| About this task |
Return exactly the final stretch of the records below, opening with the line that contains "cbn [obind]. destruct" and closing with the last line.
========================================
Lemma lookup_walk fuel : forall es1 es2 tl nre entry changed i, body_ok fs (es1 ++ es2) tl ->
  (Z.to_nat (blocksize fs - size es1) < fuel)%nat ->
  dir_walk fs (lookup_proc name (Z.of_nat (length name))) 0 (blocksize fs) fuel (size es1) nre entry changed
      (encode (es1 ++ es2 ++ tl)) (i, false) =
    Done match find_name name (names es2) with
         | Some j => Walked true changed (encode (es1 ++ es2 ++ tl)) (j, true)
         | None => Walked false changed (encode (es1 ++ es2 ++ tl)) (i, false)
         end.
Proof.
  induction fuel as [|fuel IH]; intros es1 es2 tl nre entry changed i Hb Hfuel; [lia|].
  destruct es2 as [|e es2].
  { rewrite app_nil_r in Hb. cbn [app]. rewrite (walk_end fs Hbs) by (try done; by left). done. }
  destruct (body_sizes _ _ _ _ _ Hb) as (He & Hsz & Hfull & Hc). pose proof (ok_rec _ He).
  pose proof (size_nonneg es2). pose proof (csum_size_cases fs).
  assert (Hnext : forall nre entry changed, dir_walk fs (lookup_proc name (Z.of_nat (length name))) 0 (blocksize fs) fuel (size (es1 ++ [e])) nre entry changed
      (encode (es1 ++ e :: es2 ++ tl)) (i, false) =
    Done match find_name name (names es2) with
         | Some j => Walked true changed (encode (es1 ++ e :: es2 ++ tl)) (j, true)
         | None => Walked false changed (encode (es1 ++ e :: es2 ++ tl)) (i, false)
         end).
  { intros. pose proof (IH (es1 ++ [e]) es2 tl nre0 entry0 changed0 i (body_tail _ _ _ _ _ Hb)) as Hn. rewrite <- !app_assoc in Hn. apply Hn.
    rewrite size_app, (size_cons e []) by done. change (size []) with 0. lia. }
  cbn [app]. destruct (Z.eq_dec (e_inode e) 0) as [Hz|Hz].
  - rewrite names_dead by done. destruct (walk_skip fs Hbs (lookup_proc name (Z.of_nat (length name))) 0 ltac:(by left) es1 e (es2 ++ tl) He Hfull
      fuel nre entry changed (i, false)) as (nre' & ->); [done..|]. apply Hnext.
  - rewrite (names_live e es2 (e_name e, e_inode e, e_type e)) by (unfold live; destruct (Z.eqb_spec (e_inode e) 0); done).
    cbn [find_name].
    set (ret := if bool_decide (e_name e = name) then DIRENT_ABORT else 0).
    set (p' := if bool_decide (e_name e = name) then (e_inode e, true) else (i, false)).
    destruct (walk_visit fs Hbs (lookup_proc name (Z.of_nat (length name))) 0 ltac:(by left) es1 e (es2 ++ tl) He Hfull
      fuel nre entry changed (i, false) ret e (es2 ++ tl) p') as (nre' & entry' & ->); [done|by left| |done|done|].
    { intros k. rewrite encode_mid, lookup_proc_at by done. unfold ret, p'. destruct (bool_decide _); done. }
    unfold ret, p'. destruct (bool_decide (e_name e = name)).
    + change (has_flag DIRENT_ABORT DIRENT_ABORT) with true. change (has_flag DIRENT_ABORT DIRENT_CHANGED) with false. rewrite orb_false_r. done.
    + change (has_flag 0 DIRENT_ABORT) with false. change (has_flag 0 DIRENT_CHANGED) with false. rewrite orb_false_r. apply Hnext.
Qed.
End lookup.

(** * unlink *)

Section unlink.
Context (name : option (list Z)) (ino flags : Z).

Definition matches (e : dentry) : bool := match live e with Some x => unlinked name ino flags x | None => false end.

(** An entry that does not match is kept and becomes [prev]. *)
Lemma unlink_keep es1 e rest prev k b : entry_ok e -> matches e = false ->
  unlink_proc name ino flags k (size es1) b (encode es1 ++ enc e ++ rest) (prev, false) =
    Done (0, encode es1 ++ enc e ++ rest, (Some (size es1), false)).
Proof.
  intros He Hm. unfold unlink_proc. cbn [fst snd]. rewrite dirent_name_len_at by apply He. cbn [obind].
  set (same := match name with Some nm => if negb (e_name_len e =? Z.of_nat (length nm)) then false
                 else strncmp_eq nm (e_name e) (Z.to_nat (e_name_len e)) | None => true end).
  replace (match name with Some _ => _ | None => _ end) with (Done same).
  2:{ unfold same. destruct name as [nm|]; [|done]. destruct (e_name_len e =? Z.of_nat (length nm)); [|done]. cbn [negb].
      rewrite name_of_at by done. done. }
  cbn [obind]. destruct same eqn:Es; cbn [negb]; [|done]. rewrite d_inode_at by apply He. cbn [obind].
  unfold matches, live in Hm. destruct (Z.eqb_spec (e_inode e) 0) as [Hz|Hz].
  - rewrite Hz. destruct (has_flag flags EXT2FS_UNLINK_FORCE); cbn [negb andb]; [done|].
    destruct (Z.eqb_spec ino 0) as [|Hi]; cbn [negb]; [done|]. destruct (Z.eqb_spec 0 ino); [congruence|]. done.
  - cbn [unlinked] in Hm. replace (match name with Some nm => _ | None => _ end) with true in Hm.
    2:{ rewrite <- Es. unfold same. destruct name as [nm|]; [|done]. apply compare_at; done. }
    cbn [andb] in Hm. destruct (negb (has_flag flags EXT2FS_UNLINK_FORCE) && negb (ino =? 0)); [|done]. rewrite Hm. done.
Qed.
========================================
| Result |
  cbn [obind]. destruct same eqn:Es; cbn [negb]; [|done]. rewrite d_inode_at by apply He. cbn [obind].
  unfold matches, live in Hm. destruct (Z.eqb_spec (e_inode e) 0) as [Hz|Hz].
  - rewrite Hz. destruct (has_flag flags EXT2FS_UNLINK_FORCE); cbn [negb andb]; [done|].
    destruct (Z.eqb_spec ino 0) as [|Hi]; cbn [negb]; [done|]. destruct (Z.eqb_spec 0 ino); [congruence|]. done.
  - cbn [unlinked] in Hm. replace (match name with Some nm => _ | None => _ end) with true in Hm.
    2:{ rewrite <- Es. unfold same. destruct name as [nm|]; [|done]. apply compare_at; done. }
    cbn [andb] in Hm. destruct (negb (has_flag flags EXT2FS_UNLINK_FORCE) && negb (ino =? 0)); [|done]. rewrite Hm. done.
Qed.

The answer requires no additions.